A Weekly Programming Example: An Optimization Solution Based on a First-Order Lag Filter

 • In industrial automation, sensor signals are often affected by noise and interference, resulting in degraded system performance. Filtering algorithms are effective means of addressing these interferences, and the first-order lag filter is a commonly used signal smoothing technique. This article will explain how to implement and optimize a first-order lag filter in a PLC program to improve system signal stability, and will provide detailed explanations based on practical application scenarios. Program Code Below is the complete PLC program code (based on the ST language of the CodeSys platform):

1 FUNCTION_BLOCK PM_TimedFirstOrderLagFilter

2 VAR_INPUT

3 InputValue: REAL; // Input value for filtering

4 Alpha: REAL := 0.5; // Filter coefficient, value range 0-1

5 SampleInterval: INT; // Sampling interval, in milliseconds

6 END_VAR

7 VAR_OUTPUT

8 FilteredValue: REAL; // Filtered output value

9 END_VAR

10 VAR

11 previous_value: REAL; // Previous filtered value

12 time_interval : TIME;                  // Time interval in milliseconds

13 sampling_timer : TON;                   // Timer that controls the sampling interval

14 trigger_flag : BOOL;                  // Used to mark whether a new sample should be processed

15 END_VAR

16 // Limit the filter coefficient to the range between 0 and 1

17 Alpha := LIMIT(0, Alpha, 1);

18 // Convert the sampling interval from milliseconds to time format

19 time_interval := INT_TO_TIME(SampleInterval);

20 // Control the sampling timer

21 sampling_timer(IN := NOT trigger_flag, PT := time_interval, Q => trigger_flag);

22 IF trigger_flag THEN

23  // Apply the first-order lag filter formula

24 FilteredValue := (1 - Alpha) * previous_value + Alpha * InputValue;

25 previous_value := FilteredValue; // Update the previous filtered value

26 END_IF;

• Code Analysis: Input and Output Variables:

InputValue: The input signal to be filtered.

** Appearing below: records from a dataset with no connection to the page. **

Lemma filesystem_error_ends_the_run_witness :
  (exists w2,
     initialise posix_path_str app_dir "shop" None false locked_checkout = (Exit 1, w2) /\
     last (console w2) =
       Some (Print "[red]✗[/red] Failed to remove virtual environment: [Errno 13] Permission denied") /\
     entered (console w2) = [RemoveGitRepo; RemoveVenv] /\
     fs w2 !! (app_dir ++ [".git"]) = None /\
     fs w2 !! (app_dir ++ [".venv"]) = Some Dir /\
     fs w2 !! (app_dir ++ [".venv"; "pyvenv.cfg"]) = None /\
     fs w2 !! (app_dir ++ ["README.md"]) = Some (File "# Django Starter Template")) /\
  (exists w2,
     initialise posix_path_str app_dir "shop" None false readonly_checkout = (Exit 1, w2) /\
     last (console w2) =
       Some (Print "[red]✗[/red] Failed to write pyproject.toml: [Errno 13] Permission denied") /\
     entered (console w2) =
       [RemoveGitRepo; RemoveVenv; RemoveDatabase; CreateReadme; UpdatePyproject] /\
     fs w2 !! (app_dir ++ [".git"]) = None /\
     fs w2 !! (app_dir ++ ["README.md"]) = Some (File (readme_content "shop" None)) /\
     fs w2 !! (app_dir ++ ["pyproject.toml"]) = Some (File template_manifest)) /\
  (exists w2,
     initialise posix_path_str app_dir "shop" None false full_disk_checkout = (Exit 1, w2) /\
     last (console w2) =
       Some (Print "[red]✗[/red] Failed to create README.md: [Errno 28] No space left on device") /\
     entered (console w2) = [RemoveGitRepo; RemoveVenv; RemoveDatabase; CreateReadme] /\
     fs w2 !! (app_dir ++ ["src"; "db.sqlite3"]) = None /\
     fs w2 !! (app_dir ++ ["README.md"]) = Some (File EmptyString) /\
     fs w2 !! (app_dir ++ ["pyproject.toml"]) = Some (File template_manifest)).
Proof.
  split; [| split].
  - pose (w1 := (run_steps posix_path_str app_dir "shop" None [RemoveGitRepo]
                   (started "shop" false locked_checkout)).2).
    assert (Hpre : run_steps posix_path_str app_dir "shop" None [RemoveGitRepo]
                     (started "shop" false locked_checkout) = (Ret tt, w1))
      by (vm_compute; reflexivity).
    pose (w' := (rmtree (app_dir ++ [".venv"]) w1).2).
    assert (Herr : fs_error app_dir "shop" None RemoveVenv w1
                     "[red]✗[/red] Failed to remove virtual environment: [Errno 13] Permission denied"
                     (fs w')).
    { apply (venv_error app_dir "shop" None w1 "[Errno 13] Permission denied" w').
      - exists Dir. vm_compute. reflexivity.
      - vm_compute. reflexivity. }
    destruct (filesystem_error_ends_the_run posix_path_str app_dir "shop" None false
                [RemoveGitRepo] [RemoveDatabase; CreateReadme; UpdatePyproject] RemoveVenv
                locked_checkout w1 _ (fs w') eq_refl Hpre Herr)
      as [w2 [Hrun [_ [Hlast [Hent [Hfs _]]]]]].
    exists w2. split; [exact Hrun |]. split; [exact Hlast |]. split; [exact Hent |].
    rewrite Hfs. repeat split; vm_compute; reflexivity.
  - pose (w1 := (run_steps posix_path_str app_dir "shop" None
                   [RemoveGitRepo; RemoveVenv; RemoveDatabase; CreateReadme]
                   (started "shop" false readonly_checkout)).2).
    assert (Hpre : run_steps posix_path_str app_dir "shop" None
                     [RemoveGitRepo; RemoveVenv; RemoveDatabase; CreateReadme]
                     (started "shop" false readonly_checkout) = (Ret tt, w1))
      by (vm_compute; reflexivity).
    assert (Herr : fs_error app_dir "shop" None UpdatePyproject w1
                     "[red]✗[/red] Failed to write pyproject.toml: [Errno 13] Permission denied"
                     (fs w1)).
    { apply (pyproject_write_error app_dir "shop" None w1 template_manifest
               "[Errno 13] Permission denied" w1).
      - exists (File template_manifest). vm_compute. reflexivity.
      - vm_compute. reflexivity.
      - vm_compute. reflexivity. }
    destruct (filesystem_error_ends_the_run posix_path_str app_dir "shop" None false
                [RemoveGitRepo; RemoveVenv; RemoveDatabase; CreateReadme] [] UpdatePyproject
                readonly_checkout w1 _ (fs w1) eq_refl Hpre Herr)
      as [w2 [Hrun [_ [Hlast [Hent [Hfs _]]]]]].
    exists w2. split; [exact Hrun |]. split; [exact Hlast |]. split; [exact Hent |].
    rewrite Hfs. repeat split; vm_compute; reflexivity.
  - pose (w1 := (run_steps posix_path_str app_dir "shop" None
                   [RemoveGitRepo; RemoveVenv; RemoveDatabase]
                   (started "shop" false full_disk_checkout)).2).
    assert (Hpre : run_steps posix_path_str app_dir "shop" None
                     [RemoveGitRepo; RemoveVenv; RemoveDatabase]
                     (started "shop" false full_disk_checkout) = (Ret tt, w1))
      by (vm_compute; reflexivity).
    pose (w' := (write_text (app_dir ++ ["README.md"]) (readme_content "shop" None) w1).2).
    assert (Herr : fs_error app_dir "shop" None CreateReadme w1
                     "[red]✗[/red] Failed to create README.md: [Errno 28] No space left on device"
                     (fs w')).
    { apply (readme_error app_dir "shop" None w1 "[Errno 28] No space left on device" w').
      vm_compute. reflexivity. }
    destruct (filesystem_error_ends_the_run posix_path_str app_dir "shop" None false
                [RemoveGitRepo; RemoveVenv; RemoveDatabase] [UpdatePyproject] CreateReadme
                full_disk_checkout w1 _ (fs w') eq_refl Hpre Herr)
      as [w2 [Hrun [_ [Hlast [Hent [Hfs _]]]]]].
    exists w2. split; [exact Hrun |]. split; [exact Hlast |]. split; [exact Hent |].
    rewrite Hfs. repeat split; vm_compute; reflexivity.
Defined.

Alpha: The filter coefficient, which determines the weighting ratio between the new value and the previous value. A larger value increases the influence of the new value.

SampleInterval: The sampling interval, used to control the sampling frequency of the signal. Internal variable: previous_value: Saves the result of the previous filtering.

time_interval: Converts the sampling interval to a TIME type.

sampling_timer: A timer, used to control the sampling frequency.

trigger_flag: Indicates whether new input should be processed. Filtering Logic: Uses Alpha to perform a weighted average of the input values to smooth the signal. The filtered value is stored in previous_value for the next calculation.

• Optimization Key Points:

Limiting the Alpha Range: To prevent users from entering invalid values, use LIMIT(0, Alpha, 1) to limit the Alpha value range to between 0 and 1.

Sampling Interval Control: Use a timer to control the sampling interval, ensuring that the system samples within the specified time interval and avoiding the additional burden of excessive sampling.

Dynamic Adjustment of Filter Coefficients: Dynamically adjust the Alpha value based on actual system needs to adapt to different signal characteristics.

• Application Scenarios: First-order lag filters are widely used in situations where real-time signal smoothing is required, such as:

Temperature Control Systems: When the temperature data collected by a temperature sensor fluctuates significantly, a filter can be used to smooth it and obtain a more stable temperature value.

Pressure Monitoring Systems: Pressure data read by a pressure sensor often exhibits instantaneous fluctuations. Filters can effectively reduce this interference and maintain a stable pressure value.

Speed Control Systems: The motor speed may be affected by load fluctuations. Filters help smooth the speed data and ensure stable operation of the control system.

• Further Thinking: In addition to first-order lag filters, a variety of filtering techniques can be used in industrial control systems. For example, second-order lag filters can provide more precise signal smoothing, or Kalman filters can be used to handle complex dynamic systems. Different filtering algorithms can be selected for different application scenarios, or multiple algorithms can be combined for composite filtering to achieve optimal system performance.

• Summary: This article has demonstrated how to implement and optimize a first-order lag filter in a PLC program. This program effectively smooths input signals and reduces noise and interference, making it of great significance for industrial automation systems. We hope that readers will be able to flexibly adjust filtering parameters based on actual application needs to improve system stability and accuracy.